Things that you have done. You can read really well. We had to switch your teacher twice already since they are not happy how much you know. "Charlize is not supposed to know how to read, write, or spell any words. The fact that she can sign her name in cursive, horrible! That is third-grade work! That is the teachers' job to teach her! And YOU! Mr. and Mrs. Cullen, are not teachers!" You would think that we were beating you. The amount of money that we were paying to send you to that school is disgusting for how they were treating you.
We talked to the local public school and they wanted to have you badly. They wanted to test to see what grade you are in and if you would do well in an older grade. Mama and I agreed and you tested at almost a second-grade level. We don't want to have you skip two grades, but one might not be too bad. We talked it over with you and you wanted to spend a few days in kindergarten and a few in first grade. The school was more than willing to accommodate your request, asking that you give each a week. That seemed reasonable. So far, you think that you would be better in first grade, which is fine with everyone involved. Tomorrow will be your last day of first grade and you have the weekend to figure it out. I think that you will be a first-grader come Monday.
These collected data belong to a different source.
(** * Cover downloader: the candidate resolution pipeline

    A shallow embedding of the pure core of
    [rim_radio_downloader_fastmode_selectable_genrefolders.py]:
    [slug], [parse_year_from_date], [soft_year_filter], [title_similarity],
    [dedup_by_image], [App._maybe_autopick] and one resolution round of
    [App._worker_thread], together with the part of CPython's
    [difflib.SequenceMatcher] that [title_similarity] runs
    ([__chain_b], [find_longest_match], [get_matching_blocks], [ratio]).
    Around that core: the requests with their two caches ([http_get_json],
    [http_get_bytes]), the three providers, the save step of the worker and
    [App._collect_failed_indices].  From [Sandwicher.py]: [paste_centered],
    [detect_largest_blue_rect] and the file names chosen by
    [App._next_album_filename] and [App._save_image].

    Conventions.
    - A Python [str] is a list of Unicode code points ([list N]).
    - A value that may be [None] is an [option].
    - Python [int]s are [Z]; list indices and lengths are [nat].
    - A [dict] is a [gmap], a [set] a [gset]; [bytes] are a list of bytes.
    - The module-level caches are threaded as a state, next to the list of
      the requests sent; the network and the file system are functions that
      say what a request returns or raises, which paths exist, and which
      operations on files raise.
    - The float returned by [ratio] is kept as the exact fraction
      [2*matches / length] in [Q].  The double division is correctly rounded,
      hence monotone, and two different fractions with denominators below
      2^26 round to different doubles; the literal [0.92] is the double
      nearest to 23/25.  So below that size every comparison the program
      makes between scores has the same answer on the fractions. *)

From Stdlib Require Import ZArith NArith QArith Lia List.
From stdpp Require Import base list gmap sets sorting.

Abbreviation pystr := (list N).

(** ** Characters *)

Module Char.

Definition slash : N := 0x2F%N.
Definition underscore : N := 0x5F%N.

Definition between (lo hi c : N) : bool := ((lo <=? c) && (c <=? hi))%N.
Either way. We are proud of you. Most importantly, we love you Lizzy-Bird. '
Right now, our plan is to be here for another two years while Mama and I finish going to Yale. This has been quite the experience. We are truly blessed Lizzy-Bird. Most people who get pregnant like your Mama did do not finish law school. Currently, Mama has this year. I can graduate in January. With help from your Mama and I took all our AP courses. Did it help much? Not really. But it did help us to know what college will be like.
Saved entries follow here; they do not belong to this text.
(** The body of the loop on [itrTo]. *)
Definition connectPair (closeDistanceSquared : double)
  (posCentroidFrom pixelPointFrom posCentroidTo pixelPointTo : QPointF.t)
  (st : PixelVector * QImage.t) : result (PixelVector * QImage.t) :=
  let separation := QPointF.sub posCentroidFrom posCentroidTo in
  let separationMagnitudeSquared :=
    Binary64.add (Binary64.mul (QPointF.x separation) (QPointF.x separation))
                 (Binary64.mul (QPointF.y separation) (QPointF.y separation))
  in
  if SFltb separationMagnitudeSquared closeDistanceSquared then
    (* Draw line from pixelPointFrom to pixelPointTo *)
    let count :=
      Binary64.toInt
        (Binary64.add (Binary64.ofInt 1)
           (qMax (qAbs (Binary64.sub (QPointF.x pixelPointFrom)
                                     (QPointF.x pixelPointTo)))
                 (qAbs (Binary64.sub (QPointF.y pixelPointFrom)
                                     (QPointF.y pixelPointTo)))))
    in
    if 1 <? count then
      forEach (upto count) (healPixel pixelPointFrom pixelPointTo count) st
    else Ok st
  else Ok st.

Definition connectCloseGroups (this : GridHealer) (imageToHeal : QImage.t)
  : result (GridHealer * QImage.t) :=
  let closeDistanceSquared :=
    Binary64.mul (closeDistance this) (closeDistance this) in
  '(m_pixels, imageToHeal) <-
    forEachTail (m_groupNumberToCentroid this) (fun itrFrom rest st =>
      let groupFrom := fst itrFrom in
      _ <- ENGAUGE_ASSERT (QMap.contains (m_groupNumberToPixel this) groupFrom) ;;
      let posCentroidFrom := snd itrFrom in
      match QMap.value (m_groupNumberToPixel this) groupFrom with
      | None => Err AssertionFailed
      | Some pixelPointFrom =>
          forEach rest (fun itrTo st =>
            let groupTo := fst itrTo in
            _ <- ENGAUGE_ASSERT
                   (QMap.contains (m_groupNumberToPixel this) groupTo) ;;
            let posCentroidTo := snd itrTo in
            match QMap.value (m_groupNumberToPixel this) groupTo with
            | None => Err AssertionFailed
            | Some pixelPointTo =>
                connectPair closeDistanceSquared
                  posCentroidFrom pixelPointFrom posCentroidTo pixelPointTo st
            end) st
      end) (m_pixels this, imageToHeal) ;;
  Ok (with_pixels this m_pixels, imageToHeal).

(** ** heal *)

Definition heal (this : GridHealer) (imageToHeal : QImage.t)
  : result (GridHealer * QImage.t) :=
  this <- groupContiguousAdjacentPixels this ;;
  connectCloseGroups this imageToHeal.

(** ** The vocabulary of the specification, with doubles *)

(** [QPointF (row, col)]. *)
Definition pointOf (p : cell) : QPointF.t :=
  QPointF.mk (Binary64.ofInt (fst p)) (Binary64.ofInt (snd p)).

(** [count], for the line between two anchors. *)
Definition lineCount (pixelPointFrom pixelPointTo : QPointF.t) : Z :=
  Binary64.toInt
    (Binary64.add (Binary64.ofInt 1)
       (qMax (qAbs (Binary64.sub (QPointF.x pixelPointFrom)
                                 (QPointF.x pixelPointTo)))
             (qAbs (Binary64.sub (QPointF.y pixelPointFrom)
                                 (QPointF.y pixelPointTo))))).

(** [(int) (0.5 + (1.0 - s) * from + s * to)]. *)
Definition interpolate (s from to : double) : Z :=
  Binary64.toInt
    (Binary64.add
       (Binary64.add Binary64.half
          (Binary64.mul (Binary64.sub (Binary64.ofInt 1) s) from))
       (Binary64.mul s to)).

(** The pixel [(yRow, xCol)] of the step [index] of the line. *)
Definition linePixel (pixelPointFrom pixelPointTo : QPointF.t) (count : Z)
  (index : Z) : cell :=
  let s := Binary64.div (Binary64.ofInt index) (Binary64.ofInt (count - 1)) in
  (interpolate s (QPointF.x pixelPointFrom) (QPointF.x pixelPointTo),
   interpolate s (QPointF.y pixelPointFrom) (QPointF.y pixelPointTo)).

(** The pixels of the line between two anchors, in the order of the loop. *)
Definition linePixels (pixelPointFrom pixelPointTo : QPointF.t) : list cell :=
  let count := lineCount pixelPointFrom pixelPointTo in
  if 1 <? count
  then map (linePixel pixelPointFrom pixelPointTo count) (upto count)
  else [].

(** [separationMagnitudeSquared], as the program computes it. *)
Definition separationMagnitudeSquared (posCentroidFrom posCentroidTo : QPointF.t)
  : double :=
  let separation := QPointF.sub posCentroidFrom posCentroidTo in
  Binary64.add (Binary64.mul (QPointF.x separation) (QPointF.x separation))
               (Binary64.mul (QPointF.y separation) (QPointF.y separation)).

(** [closeDistanceSquared], as the program computes it. *)
Definition closeDistanceSquared (closeDistance : double) : double :=
  Binary64.mul closeDistance closeDistance.

(** The test of the program on a pair of groups. *)
Definition isClose (closeDistance : double)
  (posCentroidFrom posCentroidTo : QPointF.t) : bool :=
  SFltb (separationMagnitudeSquared posCentroidFrom posCentroidTo)
        (closeDistanceSquared closeDistance).

(** The pixels that [connectCloseGroups] writes for a pair of groups. *)
Definition pairPixels (this : GridHealer) (from to : Z * QPointF.t)
  : list cell :=
  match QMap.value (m_groupNumberToPixel this) (fst from),
        QMap.value (m_groupNumberToPixel this) (fst to) with
  | Some pixelPointFrom, Some pixelPointTo =>
      if isClose (closeDistance this) (snd from) (snd to)
      then linePixels pixelPointFrom pixelPointTo
      else []
  | _, _ => []
  end.

(** The pixels that [connectCloseGroups] writes. *)
Definition healedPixels (this : GridHealer) : list cell :=
  flat_map (fun pr => pairPixels this (fst pr) (snd pr))
           (allPairs (m_groupNumberToCentroid this)).

(** Every group that has a centroid has an anchor, which is a pixel of the
    grid [m]. *)
Definition anchored (this : GridHealer) (m : PixelVector) : Prop :=
  forall e, In e (m_groupNumberToCentroid this) ->
    exists a, QMap.value (m_groupNumberToPixel this) (fst e)
              = Some (pointOf a) /\ inside m a.

(** The invariant of the healer. *)
Record Healthy (this : GridHealer) : Prop := {
  Healthy_rect : rectangular (m_pixels this) = true;
  Healthy_first : BOUNDARY_GROUP_FIRST <= m_boundaryGroupNext this;
  Healthy_sorted : sortedKeys (QMap.keys (m_groupNumberToCentroid this)) = true;
  Healthy_anchor :
    forall e, In e (m_groupNumberToCentroid this) ->
      exists a, QMap.value (m_groupNumberToPixel this) (fst e)
                = Some (pointOf a) /\
                inside (m_pixels this) a /\
                stateAt (m_pixels this) a <> Ok PIXEL_STATE_FOREGROUND /\
                stateAt (m_pixels this) a <> Ok PIXEL_STATE_ADJACENT;
  Healthy_distinct :
    forall e1 e2 a,
      In e1 (m_groupNumberToCentroid this) ->
      In e2 (m_groupNumberToCentroid this) ->
      fst e1 <> fst e2 ->
      QMap.value (m_groupNumberToPixel this) (fst e1) = Some (pointOf a) ->
      QMap.value (m_groupNumberToPixel this) (fst e2) = Some (pointOf a) ->
      False
}.

(** The grid has at most [2 ^ 17] rows and [2 ^ 17] columns: the sums of
    the coordinates of its pixels are doubles without rounding, and the
    rounding of the interpolation of a line is far less than the distance
    between two pixels. *)
Definition small (m : PixelVector) : Prop :=
  QVector.count m <= 2 ^ 17 /\ widthOf m <= 2 ^ 17.

(** The centroid that the grouping computes for the members [l]: the
    quotient of the sum of the rows, and of the columns, by the count. *)
Definition centroidOf (l : list cell) : QPointF.t :=
  QPointF.mk
    (Binary64.div (Binary64.ofInt (total (map fst l)))
                  (Binary64.ofInt (QVector.count l)))
    (Binary64.div (Binary64.ofInt (total (map snd l)))
                  (Binary64.ofInt (QVector.count l))).

(** The region [r] of the pixels of [this0] is recorded in [this]. *)
Record recorded (this0 this : GridHealer) (r : Region) : Prop := {
  recorded_adjacent : adjacentAt (m_pixels this0) (region_anchor r);
  recorded_members :
    forall p, In p (region_members r) <->
              connected (adjacentAt (m_pixels this0)) (region_anchor r) p;
  recorded_NoDup : NoDup (region_members r);
  recorded_state :
    forall p, In p (region_members r) ->
              stateAt (m_pixels this) p = Ok (region_id r);
  recorded_centroid :
    QMap.value (m_groupNumberToCentroid this) (region_id r)
    = Some (centroidOf (region_members r));
  recorded_pixel :
    QMap.value (m_groupNumberToPixel this) (region_id r)
    = Some (pointOf (region_anchor r));
  recorded_first :
    forall p, In p (region_members r) -> scanned_before (region_anchor r) p
}.

(** The state [this] of the grouping that started in the state [this0],
    once the scan is over and has recorded [regions]. *)
Record grouping (this0 : GridHealer) (regions : list Region)
  (this : GridHealer) : Prop := {
  grouping_rect : rectangular (m_pixels this) = true;
  grouping_count :
    QVector.count (m_pixels this) = QVector.count (m_pixels this0);
  grouping_width : widthOf (m_pixels this) = widthOf (m_pixels this0);
  grouping_closeDistance : closeDistance this = closeDistance this0;
  grouping_next :
    m_boundaryGroupNext this
    = m_boundaryGroupNext this0 + QVector.count regions;
  grouping_ids :
    map region_id regions
    = map (fun i => m_boundaryGroupNext this0 + i)
          (upto (QVector.count regions));
  grouping_recorded : forall r, In r regions -> recorded this0 this r;
  grouping_other :
    forall p, (forall r, In r regions -> ~ In p (region_members r)) ->
              stateAt (m_pixels this) p = stateAt (m_pixels this0) p;
  grouping_scanned : forall p, ~ adjacentAt (m_pixels this) p;
  grouping_covers :
    forall p, adjacentAt (m_pixels this0) p ->
              exists r, In r regions /\ In p (region_members r);
  grouping_centroids :
    forall k, ~ In k (map region_id regions) ->
      QMap.value (m_groupNumberToCentroid this) k
      = QMap.value (m_groupNumberToCentroid this0) k;
  grouping_anchors :
    forall k, ~ In k (map region_id regions) ->
      QMap.value (m_groupNumberToPixel this) k
      = QMap.value (m_groupNumberToPixel this0) k;
  grouping_sorted :
    sortedKeys (QMap.keys (m_groupNumberToCentroid this0)) = true ->
    sortedKeys (QMap.keys (m_groupNumberToCentroid this)) = true
}.

(** The states of a healer that its public functions make: the constructor,
    then [erasePixel] on pixels of the grid and [heal] on images that are as
    large as the grid, in any order. *)
Inductive reachable (imageBefore : QImage.t) (modelCloseDistance : double)
  : GridHealer -> Prop :=
| reachable_new this :
    GridHealer_new imageBefore modelCloseDistance = Ok this ->
    reachable imageBefore modelCloseDistance this
| reachable_erasePixel this xCol yRow m_pixels' :
    reachable imageBefore modelCloseDistance this ->
    inside (m_pixels this) (yRow, xCol) ->
    erasePixel xCol yRow (m_pixels this) = Ok m_pixels' ->
    reachable imageBefore modelCloseDistance (with_pixels this m_pixels')
| reachable_heal this imageToHeal this' imageToHeal' :
    reachable imageBefore modelCloseDistance this ->
    fits (m_pixels this) imageToHeal = true ->
    heal this imageToHeal = Ok (this', imageToHeal') ->
    reachable imageBefore modelCloseDistance this'.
When you were first born, Mama had taken half a semester off of college to be with you. After those six months were done, she went back to full time and sometimes tried to take extra classes if she was able. She took summer classes and classes during breaks to try to catch up. I took as many classes as I could as well. Thankfully, we found a church here and there was a group of stay at home mom's that would take turns watching you while we were in classes or my clinical and Mama's schooling and work-study in a local law firm. They really want to hire her. They have actually started to find ways to pay her because she is so good at what she does. We eat like kings now from the gift cards to either local restaurants and grocery stores! I almost feel bad, but this law firm is really sweet. Sweet enough that they want to possibly open a branch wherever we move to. This is a high power law firm. Volturi, Denali, and Associates are top ten in the country. Over winter break we are taking a huge trip to Washington with them to Seattle and Forks. While Forks would be our best bet for family, Seattle is a short drive if Mama was able to get her own office off the rip like that. We still have a way before we need to worry about that. At least two years since Mama will want to work as a lawyer for a year before we go home.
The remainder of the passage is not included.